Top of Data records

(* ===== verification/Approval.v ===== *)
(** * Plans and the approval policy

    crates/sysknife-brain/src/planner.rs (a plan and its authorized form),
    apps/sysknife-cli/src/approval.rs (which steps need a human),
    apps/sysknife-cli/src/cli.rs (the two keys of an unattended run),
    apps/sysknife-cli/src/distro_routing.rs, and the gates of
    apps/sysknife-cli/src/runner.rs that are pure. *)

From Stdlib Require Import Ascii String NArith ZArith Lia.
From stdpp Require Import base list strings.
From S2P Require Import Prelude Json Distro Types ActionFamily Actions Params Builder Catalogue Preview.

(** ** Plans *)

Inductive PlanRiskLevel : Type := PlanLow | PlanMedium | PlanHigh.
#[export] Instance PlanRiskLevel_eq_dec : EqDecision PlanRiskLevel.
Proof. solve_decision. Defined.

(** The derived [Ord]: declaration order. *)
Definition plan_rank (r : PlanRiskLevel) : nat :=
  match r with PlanLow => 0 | PlanMedium => 1 | PlanHigh => 2 end.
Definition risk_le (a b : PlanRiskLevel) : bool := plan_rank a <=? plan_rank b.

Definition plan_risk_str (r : PlanRiskLevel) : string :=
  match r with PlanLow => "low" | PlanMedium => "medium" | PlanHigh => "high" end.

Definition requires_approval (r : PlanRiskLevel) : bool :=
  match r with PlanLow => false | _ => true end.

Record PlanStep : Type := mkStep {
  step_action_name : string; step_summary : string; step_risk_level : PlanRiskLevel;
  step_params : json }.

Inductive PrefChangeKind : Type := Remember | Forget.
Record PendingPrefChange : Type := mkPref { pref_kind : PrefChangeKind; pref_fact : string }.

Record Plan : Type := mkPlan {
  plan_intent : string; plan_summary : string; plan_explanation : string;
  plan_steps : list PlanStep; plan_pref_changes : list PendingPrefChange }.

Definition plan_new (intent summary explanation : string) (steps : list PlanStep) : result string Plan :=
  if is_empty intent then Err "Plan intent must not be empty"
  else if is_empty summary then Err "Plan summary must not be empty"
  else if is_empty explanation then Err "Plan explanation must not be empty"
  else match steps with
       | [] => Err "Plan must have at least one step"
       | _ => Ok (mkPlan intent summary explanation steps [])
       end.

(** [AuthorizedPlan]: private field, so only [into_authorized] makes one. *)
Record AuthorizedPlan : Type := mkAuthorized { authorized : Plan }.

Definition into_authorized (risk_for : string -> PlanRiskLevel) (p : Plan) : AuthorizedPlan :=
  mkAuthorized {|
    plan_intent := plan_intent p; plan_summary := plan_summary p;
    plan_explanation := plan_explanation p;
    plan_steps := map (fun s => mkStep (step_action_name s) (step_summary s)
                                  (risk_for (step_action_name s)) (step_params s)) (plan_steps p);
    plan_pref_changes := plan_pref_changes p |}.

Definition steps (p : AuthorizedPlan) : list PlanStep := plan_steps (authorized p).

Definition risk_max (a b : PlanRiskLevel) : PlanRiskLevel := if risk_le a b then b else a.

(** [iter().map(risk_level).max()] *)
Definition highest_risk (p : AuthorizedPlan) : option PlanRiskLevel :=
  fold_left (fun best s => Some match best with
                                | None => step_risk_level s
                                | Some b => risk_max b (step_risk_level s)
                                end) (steps p) None.

(** ** The approval policy *)

Inductive MaxRisk : Type := MaxLow | MaxMedium | MaxHigh.
#[export] Instance MaxRisk_eq_dec : EqDecision MaxRisk.
Proof. solve_decision. Defined.

Definition max_rank (m : MaxRisk) : nat := match m with MaxLow => 0 | MaxMedium => 1 | MaxHigh => 2 end.
(** [Ord::min] *)
Definition max_risk_min (a b : MaxRisk) : MaxRisk := if max_rank b <? max_rank a then b else a.

Definition HARDCODED_MAX_AUTO_APPROVE : MaxRisk := MaxMedium.
Definition UNATTENDED_MAX_AUTO_APPROVE : MaxRisk := MaxHigh.

Definition includes (m : MaxRisk) (risk : PlanRiskLevel) : bool :=
  match m with
  | MaxLow => match risk with PlanLow => true | _ => false end
  | MaxMedium => match risk with PlanLow | PlanMedium => true | _ => false end
  | MaxHigh => true
  end.

Record ApprovalPolicy : Type := mkPolicy {
  pol_yes : bool; pol_max_risk : option MaxRisk; pol_non_interactive : bool; pol_dry_run : bool;
  pol_skip_approval : bool }.

Inductive ApprovalDecision : Type :=
| AutoApproved
| RequiresPrompt
| RequiresInteraction
| ExceedsCeiling (ceiling : MaxRisk).
#[export] Instance ApprovalDecision_eq_dec : EqDecision ApprovalDecision.
Proof. solve_decision. Defined.

Definition effective_auto_ceiling (p : ApprovalPolicy) : option MaxRisk :=
  if negb (pol_yes p) then None
  else
    let requested := default MaxLow (pol_max_risk p) in
    let cap := if pol_skip_approval p then UNATTENDED_MAX_AUTO_APPROVE else HARDCODED_MAX_AUTO_APPROVE in
    Some (max_risk_min requested cap).

Definition decide_step (p : ApprovalPolicy) (risk : PlanRiskLevel) : ApprovalDecision :=
  let ask := if pol_non_interactive p then RequiresInteraction else RequiresPrompt in
  let auto := match effective_auto_ceiling p with
              | Some auto_ceiling => if includes auto_ceiling risk then AutoApproved else ask
              | None => ask
              end in
  if pol_dry_run p then AutoApproved
  else match pol_max_risk p with
       | Some ceiling => if negb (includes ceiling risk) then ExceedsCeiling ceiling else auto
       | None => auto
       end.

Fixpoint decide_steps (p : ApprovalPolicy) (worst : ApprovalDecision) (l : list PlanStep) : ApprovalDecision :=
  match l with
  | [] => worst
  | s :: l' =>
      match decide_step p (step_risk_level s) with
      | ExceedsCeiling c => ExceedsCeiling c
      | RequiresInteraction => RequiresInteraction
      | RequiresPrompt => decide_steps p RequiresPrompt l'
      | AutoApproved => decide_steps p worst l'
      end
  end.
Definition decide_plan (p : ApprovalPolicy) (plan : AuthorizedPlan) : ApprovalDecision :=
  decide_steps p AutoApproved (steps plan).

(** ** The two keys of an unattended run *)

Definition UNATTENDED_CONSENT_VAR : string := "SYSKNIFE_I_ACCEPT_UNATTENDED_ROOT".
Definition UNATTENDED_CONSENT_VALUE : string := "1".

Inductive UnattendedConsent : Type := NotRequested | Granted | FlagWithoutEnv | EnvWithoutFlag.

Definition consent_resolve (flag : bool) (env_value : option string) : UnattendedConsent :=
  let env_ok := bool_decide (env_value = Some UNATTENDED_CONSENT_VALUE) in
  match flag, env_ok with
  | true, true => Granted
  | true, false => FlagWithoutEnv
  | false, true => EnvWithoutFlag
  | false, false => NotRequested
  end.

Definition is_granted (c : UnattendedConsent) : bool := match c with Granted => true | _ => false end.

Definition consent_refusal (c : UnattendedConsent) : option string :=
  match c with
  | FlagWithoutEnv =>
      let nl := String LF "" in
      Some ("--dangerously-skip-approval was passed but " ++ UNATTENDED_CONSENT_VAR ++ " is not set to "
            ++ UNATTENDED_CONSENT_VALUE ++ "." ++ nl ++ nl
            ++ "This flag lets an LLM's plan execute HIGH-risk actions as root with nobody watching. It needs two keys on purpose, so that neither a flag left in a script nor a variable left in a profile is enough on its own."
            ++ nl ++ nl ++ "If you meant it:  " ++ UNATTENDED_CONSENT_VAR ++ "=" ++ UNATTENDED_CONSENT_VALUE
            ++ " sysknife --dangerously-skip-approval ...")%string
  | _ => None
  end.

(** The two keys together, and nothing else, lift the gate; a flag alone is refused. *)
Lemma consent_needs_both flag env :
  (is_granted (consent_resolve flag env) = true <-> flag = true /\ env = Some UNATTENDED_CONSENT_VALUE)
  /\ (is_Some (consent_refusal (consent_resolve flag env)) <-> flag = true /\ env <> Some UNATTENDED_CONSENT_VALUE).
Proof.
  unfold consent_resolve. case_bool_decide as He; destruct flag; cbn; split; split;
    try (by intros []); try (by intros [? ?]); try (intros []; done); try done; by eauto.
Qed.

(** ** Errors of the client *)

Inductive CliError : Type :=
| Rejected
| ExecutionFailed (e : string)
| TimedOut (secs : N)
| NeedsRebootPause (e : string)
| PlanningFailed (e : string)
| Refused (reason : string) (suggestion : option string)
| ConfigOrDaemon (e : string)
| RiskCeilingExceeded (highest : PlanRiskLevel) (ceiling : MaxRisk)
| NonInteractive
| UnattendedConsentMissing (e : string)
| ApprovalNeedsTerminal
| ApprovalViewIncomplete (transaction_id : string) (withheld : nat) (shortened_note : string)
| RunViewIncomplete (what : string) (withheld : nat) (shortened_note : string)
| Exit (code : Z).

Definition exit_code (e : CliError) : Z :=
  match e with
  | Rejected | Refused _ _ | RiskCeilingExceeded _ _ | NonInteractive | UnattendedConsentMissing _
  | ApprovalNeedsTerminal | ApprovalViewIncomplete _ _ _ | RunViewIncomplete _ _ _ => 1
  | ExecutionFailed _ | TimedOut _ => 2
  | PlanningFailed _ => 3
  | ConfigOrDaemon _ => 4
  | NeedsRebootPause _ => 5
  | Exit code => code
  end.

(** ** Gates *)

Inductive GateAction : Type := Proceed | AskOperator | Refuse (e : CliError).

Definition gate_action (d : ApprovalDecision) (highest : PlanRiskLevel) : GateAction :=
  match d with
  | AutoApproved => Proceed
  | RequiresPrompt => AskOperator
  | RequiresInteraction => Refuse NonInteractive
  | ExceedsCeiling ceiling => Refuse (RiskCeilingExceeded highest ceiling)
  end.

Definition plan_risk_of (r : RiskLevel) : PlanRiskLevel :=
  match r with Low => PlanLow | Medium => PlanMedium | High => PlanHigh end.
Definition authoritative_plan_risk (name : string) : PlanRiskLevel := plan_risk_of (gate_risk name).

Definition post_preview_confirmation_required (step_by_step : bool) (risk : PlanRiskLevel) : bool :=
  step_by_step || risk_le PlanMedium risk.

Definition daemon_risk_within_approved (approved daemon : PlanRiskLevel) : bool := risk_le daemon approved.

(** [reject_unrunnable_params]: the first step whose specification cannot be built. *)
Fixpoint reject_unrunnable_params_in (l : list PlanStep) : result CliError () :=
  match l with
  | [] => Ok tt
  | s :: l' =>
      match build_action_spec (step_action_name s) (step_params s) with
      | Err e => Err (PlanningFailed ("step " ++ step_action_name s
                        ++ " has parameters the daemon cannot run: " ++ show_executor_error e)%string)
      | Ok _ => reject_unrunnable_params_in l'
      end
  end.
Definition reject_unrunnable_params (p : Plan) : result CliError () :=
  reject_unrunnable_params_in (plan_steps p).

Definition family_label (f : DistroFamily) : string :=
  match f with
  | FedoraFamily => "Fedora family" | DebianFamily => "Debian family" | OtherFamily => "unknown family"
  end.

Definition check_action_distro (action_name : string) (distro : option DistroId) : result string () :=
  match distro with
  | None => Ok tt
  | Some d =>
      let fam := Distro.family d in
      if str_in action_name UBUNTU_ONLY_ACTIONS && negb (action_matches_distro action_name d)
      then Err (action_name ++ " requires Ubuntu itself; current distro is " ++ distro_display d)%string
      else if str_in action_name DEBIAN_ONLY_ACTIONS && negb (bool_decide (fam = DebianFamily))
      then Err (action_name ++ " is only valid on Debian-family distros (apt/dpkg/GRUB); "
                ++ "current distro is " ++ distro_display d ++ " (" ++ family_label fam ++ ")")%string
      else if str_in action_name FEDORA_ONLY_ACTIONS && negb (bool_decide (fam = FedoraFamily))
      then Err (action_name ++ " is only valid on Fedora-family distros (rpm-ostree/dnf); "
                ++ "current distro is " ++ distro_display d ++ " (" ++ family_label fam ++ ")")%string
      else if action_requires_supported_host action_name && negb (is_supported d)
      then Err (action_name ++ " is disabled on unsupported distro " ++ distro_display d ++ "; "
                ++ "see docs/distro-support.md")%string
      else Ok tt
  end.

(** What the client's routing test accepts. *)
Lemma check_action_distro_ok name d :
  is_ok (check_action_distro name (Some d)) =
    action_matches_distro name d && (negb (action_requires_supported_host name) || is_supported d).
Proof.
  pose proof fences_disjoint as HD.
  apply andb_true_iff in HD as [[[[HFD HFU]%andb_true_iff HDU]%andb_true_iff _]%andb_true_iff _].
  unfold check_action_distro.
  assert (Hu : str_in name UBUNTU_ONLY_ACTIONS = true ->
               str_in name DEBIAN_ONLY_ACTIONS = false /\ str_in name FEDORA_ONLY_ACTIONS = false).
  { intros Hu. split; apply not_true_is_false; intros Hx.
    - pose proof (names_disjoint_spec _ _ name HDU Hx). congruence.
    - pose proof (names_disjoint_spec _ _ name HFU Hx). congruence. }
  assert (Hd : str_in name DEBIAN_ONLY_ACTIONS = true -> str_in name FEDORA_ONLY_ACTIONS = false).
  { intros Hd. apply not_true_is_false. intros Hx.
    pose proof (names_disjoint_spec _ _ name HFD Hx). congruence. }
  assert (Hrest : is_ok (if action_requires_supported_host name && negb (is_supported d)
       then Err (E := string) (name ++ " is disabled on unsupported distro " ++ distro_display d ++ "; " ++ "see docs/distro-support.md")%string
       else Ok tt) = negb (action_requires_supported_host name) || is_supported d).
  { by destruct (action_requires_supported_host name), (is_supported d). }
  unfold action_matches_distro. destruct (str_in name UBUNTU_ONLY_ACTIONS).
  { destruct (Hu eq_refl) as [-> ->]. cbn [andb]. destruct (is_ubuntu d); cbn [negb]; [exact Hrest|done]. }
  cbn [andb]. destruct (str_in name DEBIAN_ONLY_ACTIONS).
  { rewrite (Hd eq_refl). cbn [andb]. destruct (bool_decide _); cbn [negb]; [exact Hrest|done]. }
  cbn [andb]. destruct (str_in name FEDORA_ONLY_ACTIONS); cbn [andb]; [|exact Hrest].
  destruct (bool_decide _); cbn [negb]; [exact Hrest|done].
Qed.

Lemma unfenced_matches name d : action_requires_distro name = false -> action_matches_distro name d = true.
Proof.
  rewrite requires_distro_cases. unfold action_matches_distro. intros [[Hf Hd]%orb_false_iff Hu]%orb_false_iff. by rewrite Hf, Hd, Hu.
Qed.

Bottom of Data records

Work instruction: Set out every line from the material that contains the string "ApprovalPolicy".

Expected answer:
Record ApprovalPolicy : Type := mkPolicy {
Definition effective_auto_ceiling (p : ApprovalPolicy) : option MaxRisk :=
Definition decide_step (p : ApprovalPolicy) (risk : PlanRiskLevel) : ApprovalDecision :=
Fixpoint decide_steps (p : ApprovalPolicy) (worst : ApprovalDecision) (l : list PlanStep) : ApprovalDecision :=
Definition decide_plan (p : ApprovalPolicy) (plan : AuthorizedPlan) : ApprovalDecision :=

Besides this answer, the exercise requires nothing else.